Shannon brings extensive entrepreneurial and corporate experience, having worked in senior roles in New York, London and Sydney in digital strategy and transformation, marketing, and business innovation for world-leading organizations including Deloitte Digital and Grey Advertising.
What does innovation look like across the business?
We identified two key global macro trends to leverage across the business that are relevant, engaging and deal-breaking for our clients: health, encouraging family connections through creating a safe and healthy backyard, and environment, looking at the long-term sustainability of the pool industry encompassing chemical, water, and energy use.
Our CIO has worked already to define the innovation strategy to provide a North Star for our portfolio for growth, implemented a change management approach to bring the franchise network along the journey with us, reimagined our approach to project delivery to ensure we de-risk the execution of our innovation roadmap and educated the network on what it means to bring an innovator’s mindset to everything we do.

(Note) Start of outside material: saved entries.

(* ===== verification/Species.v ===== *)
(** * Species, roles and the selection of buffers

    Models spmacc/particles/Predicate.hpp (the combinators), particles/regions/RegionRole.hpp,
    NeighbourBundle.hpp, the species loops of ParticleRegionBuffer.hpp, param/speciesDefinition.param
    and the buffer selection of control/Simulation.x.cpp.  What the C++ code decides at compile
    time by folding over type packs is a function on lists here; the buffers themselves are
    handles, since the code passes references to objects the data connector owns. *)
From Stdlib Require Import ZArith Lia.
From stdpp Require Import base sets list numbers strings gmap.
From S2P Require Import Prelude Outcome DataConnector.

(** ** Predicates *)

Section predicates.
Context {X : Type}.

Definition And (a b : X -> bool) (x : X) : bool := a x && b x.
Definition Or (a b : X -> bool) (x : X) : bool := a x || b x.
Definition Neg (a : X -> bool) (x : X) : bool := negb (a x).
Definition Always (x : X) : bool := true.
Definition Never (x : X) : bool := false.
Definition On {Y} (p : X -> bool) (proj : Y -> X) (y : Y) : bool := p (proj y).
End predicates.

(** ** Roles and species *)

Inductive role : Type := Movable | Frozen | Source | Interior | Thermodynamic | OpenPMDOutput.
#[export] Instance role_eq_dec : EqDecision role.
Proof. solve_decision. Defined.

Inductive species : Type := Default | Boundary | Tracer.
#[export] Instance species_eq_dec : EqDecision species.
Proof. solve_decision. Defined.

Definition species_name (s : species) : string :=
  match s with Default => "Default" | Boundary => "Boundary" | Tracer => "Tracer" end.

Definition RolesOf (s : species) : list role :=
  match s with
  | Default => [Interior; Movable; Source; Thermodynamic; OpenPMDOutput]
  | Boundary => [Frozen; Source; Thermodynamic]
  | Tracer => [Movable]
  end.

Definition AllTypes : list species := [Default; Boundary; Tracer].

(** [InRoleSet]: a fold of type comparisons over the role set. *)
Definition InRoleSet (r : role) (set : list role) : bool := existsb (fun r' => bool_decide (r = r')) set.
Definition hasRole (s : species) (r : role) : bool := InRoleSet r (RolesOf s).
Definition prBufId (s : species) : string := ("PRBuf_" +:+ species_name s)%string.

(** The predicate leaves. *)
Definition HasRole (r : role) (s : species) : bool := InRoleSet r (RolesOf s).
Definition HasAllRoles (rs : list role) (s : species) : bool := forallb (fun r => InRoleSet r (RolesOf s)) rs.
Definition IsSpecies (s s' : species) : bool := bool_decide (s' = s).
Definition IsAnySpecies (ss : list species) (s' : species) : bool := existsb (fun s => bool_decide (s' = s)) ss.

(** ** Loops over species *)

Section loops.
Context {St : Type}.

Fixpoint forEachSpeciesIf (l : list species) (p : species -> bool) (fn : species -> Host St unit) : Host St unit :=
  match l with
  | [] => mret tt
  | s :: l => (if p s then fn s else mret tt) ≫= fun _ => forEachSpeciesIf l p fn
  end.

Definition forEachSpecies (l : list species) (fn : species -> Host St unit) : Host St unit := for_ l fn.

Definition forEachSpeciesWithRole (l : list species) (r : role) (fn : species -> Host St unit) : Host St unit :=
  forEachSpecies l (fun s => if hasRole s r then fn s else mret tt).

(** [FilterByPred]: the concatenation of a singleton or an empty list per species. *)
Definition SpeciesWithPred (p : species -> bool) (l : list species) : list species :=
  l ≫= fun s => if p s then [s] else [].

(** ** Buffers in the data connector *)

Context {X : Type} (dc : St -> DataConnector (X := X)).

Definition ask {A} (m : Host (DataConnector (X := X)) A) : Host St A := fun s => ((m (dc s)).1, s).

Definition forEachSpeciesBufWithPred (p : species -> bool) (fn : species * X -> Host St unit) : Host St unit :=
  forEachSpeciesIf AllTypes p (fun s =>
    st ← get_state;
    if negb (hasId (prBufId s) (dc st)) then mret tt else
    buf ← ask (get (prBufId s)); fn (s, buf)).

Fixpoint withPresentPRBufs {A} (remaining : list species) (fn : list (species * X) -> Host St A)
    (present : list (species * X)) : Host St A :=
  match remaining with
  | [] => fn present
  | head :: tail =>
      st ← get_state;
      if hasId (prBufId head) (dc st) then
        buf ← ask (get (prBufId head)); withPresentPRBufs tail fn (present ++ [(head, buf)])
      else withPresentPRBufs tail fn present
  end.

Definition withSpeciesBufsWithPred {A} (p : species -> bool) (fn : list (species * X) -> Host St A) : Host St A :=
  withPresentPRBufs (SpeciesWithPred p AllTypes) fn [].
End loops.

(** ** The selection of a step *)

Section selection.
Context {X : Type}.

(** [detail::selectBuffers] and [detail::selectTimestepBuffers]: [tuple_cat] of singletons. *)
Definition selectBuffers (rs : list role) (buffers : list (species * X)) : list (species * X) :=
  buffers ≫= fun b => if forallb (hasRole b.1) rs then [b] else [].
Definition selectTimestepBuffers (buffers : list (species * X)) : list (species * X) :=
  buffers ≫= fun b => if hasRole b.1 Movable || bool_decide (b.1 = Default) then [b] else [].

(** [detail::TupleContains] for the buffer of the default species. *)
Definition TupleContains (s : species) (buffers : list (species * X)) : bool :=
  existsb (fun b => bool_decide (b.1 = s)) buffers.
End selection.

(** ** Bundles of neighbour entries *)

Section bundle.
Context {E : Type}.

(** [NeighbourBundle]: its entries by species; whether it owns them or refers to them. *)
Record NeighbourBundle : Type := mkBundle {
  owning : bool;
  entries : list (species * E)
}.

Fixpoint FilteredIndicesImpl (pred : species -> bool) (offset : nat) (es : list (species * E)) : list nat :=
  match es with
  | [] => []
  | e :: rest =>
      let tail := FilteredIndicesImpl pred (S offset) rest in
      if pred e.1 then offset :: tail else tail
  end.
Definition FilteredIndices (pred : species -> bool) (es : list (species * E)) : list nat := FilteredIndicesImpl pred 0 es.

Definition forEachEntry {St} (fn : species * E -> Host St unit) (b : NeighbourBundle) : Host St unit :=
  for_ (entries b) fn.
Definition bundle_size (b : NeighbourBundle) : nat := length (entries b).

(** [bySpecies]: [None] is the failing static assertion. *)
Fixpoint indexOfType (s : species) (l : list species) : nat :=
  match l with [] => 0 | s' :: l => if decide (s = s') then 0 else S (indexOfType s l) end.
Definition bySpecies (s : species) (b : NeighbourBundle) : option E :=
  let idx := indexOfType s (map fst (entries b)) in
  if idx <? length (entries b) then snd <$> entries b !! idx else None.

This analysis of your business, a well-thought-out strategy and the education piece for any stakeholder involved are vital steps in reviewing your business’ technological and innovation-led next steps.
Future gazing
This year, our focus is on building a solid foundation for future innovation by improving internal operations first before looking outward. We are reimagining how we educate and upskill our teams to improve the client experience, turn data into actionable insights to enable more informed decision-making, and find new ways to create efficiencies that achieve greater profitability for our franchise partners.

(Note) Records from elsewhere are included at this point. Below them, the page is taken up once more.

(* ===== verification/Aabb.v ===== *)
(** * Axis-aligned bounding boxes

    Models spmacc/particles/regions/AABB.hpp.  The corners [min] and [max] of a
    box are relative to its [origin], the position of the box in the global
    coordinate system. *)
From Stdlib Require Import ZArith Lia Reals Lra.
From stdpp Require Import base sets list numbers.
From S2P Require Import Prelude Scalar Topology.

Section aabb.
Context {D : CartesianDim} {T : Type} `{Scalar T}.

Record AABB : Type := mkAABB {
  origin : storage T;
  bmin : storage T;
  bmax : storage T
}.

Definition aabb_wf (b : AABB) : Prop :=
  storage_wf (origin b) /\ storage_wf (bmin b) /\ storage_wf (bmax b).

(** The default member initialisers: origin 0, [min] the largest and [max] the
    lowest finite value, so that the first [extend] sets both. *)
Definition aabb_default : AABB :=
  mkAABB (broadcast (sofZ 0)) (broadcast smax_limit) (broadcast slowest).

Definition set_bmin (b : AABB) (t : axis) (x : T) : AABB :=
  mkAABB (origin b) (vset (bmin b) t x) (bmax b).
Definition set_bmax (b : AABB) (t : axis) (x : T) : AABB :=
  mkAABB (origin b) (bmin b) (vset (bmax b) t x).

(** [extend(Vec const&)]. *)
Definition extend_vec (b : AABB) (v : storage T) : AABB :=
  for_each_tag (fun t b =>
    let b := if (vget v t <? vget (bmin b) t)%S then set_bmin b t (vget v t) else b in
    if (vget (bmax b) t <? vget v t)%S then set_bmax b t (vget v t) else b) b.

(** [extend(AABB const&)]. *)
Definition extend_box (b other : AABB) : AABB :=
  for_each_tag (fun t b =>
    let b := if (vget (bmin other) t <? vget (bmin b) t)%S
             then set_bmin b t (vget (bmin other) t) else b in
    if (vget (bmax b) t <? vget (bmax other) t)%S
    then set_bmax b t (vget (bmax other) t) else b) b.

(** [expand(margin)]. *)
Definition expand (b : AABB) (margin : T) : AABB :=
  for_each_tag (fun t r =>
    let r := set_bmin r t (vget (bmin r) t - margin)%S in
    set_bmax r t (vget (bmax r) t + margin)%S) b.

(** [getPosition(relativePos)]. *)
Definition getPosition (b : AABB) (rel : storage T) : storage T := point_add (origin b) rel.

(** [intersects(a, b)]: note that the origins take no part. *)
Definition intersects (a b : AABB) : bool :=
  all_of_tag (fun t =>
    negb ((vget (bmax b) t <? vget (bmin a) t)%S || (vget (bmax a) t <? vget (bmin b) t)%S)).

(** [computeVolume(aabb)]. *)
Definition computeVolume (b : AABB) : T :=
  for_each_tag (fun t v => (v * (vget (bmax b) t - vget (bmin b) t))%S) (sofZ 1).

(** [v] lies in the box, in the box's own coordinates. *)
Definition in_box (b : AABB) (v : storage T) : Prop :=
  forall t, t ∈ cartesian_tags cs_dim ->
    sleb (vget (bmin b) t) (vget v t) = true /\ sleb (vget v t) (vget (bmax b) t) = true.

(** ** Extension is a componentwise minimum and maximum *)

Lemma aabb_default_wf : aabb_wf aabb_default.
Proof. split_and!; apply broadcast_wf. Qed.

Lemma extend_box_minmax b o :
  extend_box b o =
  for_each_tag (fun t b =>
    mkAABB (origin b) (vset (bmin b) t (smin2 (vget (bmin b) t) (vget (bmin o) t)))
                      (vset (bmax b) t (smax2 (vget (bmax b) t) (vget (bmax o) t)))) b.
Proof.
  unfold extend_box, for_each_tag. revert b.
  induction (cartesian_tags cs_dim) as [|t ts IH]; intros b; [done|]. simpl. rewrite IH. f_equal.
  unfold smin2, smax2. destruct b as [bo bl bh]. simpl.
  destruct (vget (bmin o) t <? vget bl t)%S; simpl;
    destruct (vget bh t <? vget (bmax o) t)%S; by rewrite ?vset_vget.
Qed.

Lemma extend_box_zip b o :
  aabb_wf b -> aabb_wf o ->
  extend_box b o =
  mkAABB (origin b) (zip_with smin2 (bmin b) (bmin o)) (zip_with smax2 (bmax b) (bmax o)).
Proof.
  rewrite extend_box_minmax. destruct b as [bo bl bh], o as [oo ol oh].
  intros (_&?&?) (_&?&?). simpl in *. vec_cases D; reflexivity.
Qed.

Lemma extend_vec_box b v :
  extend_vec b v = extend_box b (mkAABB v v v).
Proof. reflexivity. Qed.

Lemma extend_box_wf b o : aabb_wf b -> aabb_wf o -> aabb_wf (extend_box b o).
Proof.
  intros Hb Ho. rewrite extend_box_zip by done. destruct Hb as (?&?&?), Ho as (?&?&?).
  by split_and!; try apply storage_wf_zip.
Qed.

Lemma extend_vec_wf b v : aabb_wf b -> storage_wf v -> aabb_wf (extend_vec b v).
Proof. intros. rewrite extend_vec_box. by apply extend_box_wf. Qed.

Lemma extend_vec_origin b v : aabb_wf b -> storage_wf v -> origin (extend_vec b v) = origin b.
Proof. intros. by rewrite extend_vec_box, extend_box_zip. Qed.

Lemma expand_zip b m :
  aabb_wf b ->
  expand b m = mkAABB (origin b) (map (fun a => (a - m)%S) (bmin b))
                      (map (fun a => (a + m)%S) (bmax b)).
Proof.
  destruct b as [bo bl bh]. intros (_&?&?).
  unfold expand, set_bmin, set_bmax. simpl in *.
  vec_cases D; reflexivity.
Qed.
End aabb.

Arguments AABB : clear implicits.
#[export] Hint Resolve aabb_default_wf extend_box_wf extend_vec_wf : spearhed.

The pool industry specifically has seen a handful of trends grow in the innovation space we are looking at with a close lens and considering across our innovation – many of which apply across the Australian market.
Smart everything – our devices are increasingly becoming connected to one another; data is everywhere. We have smartwatches to track our health, smart cameras to monitor our homes, smart thermostats to keep the temperature just right. Smart pools are here, and we’re helping our clients make the most of it.
Anywhere operations – COVID has accelerated the need to meet clients where and how they want to be met. Creating new, convenient channels to engage with clients has become more important than ever.
Hyper automation – with the rise of technology like Artificial Intelligence (AI) and Robotic Process Automation (RPA), we have an opportunity to transform our operations and decision making in a way that greatly enhances the client experience. Those that fall behind will be left playing in a race they can’t win.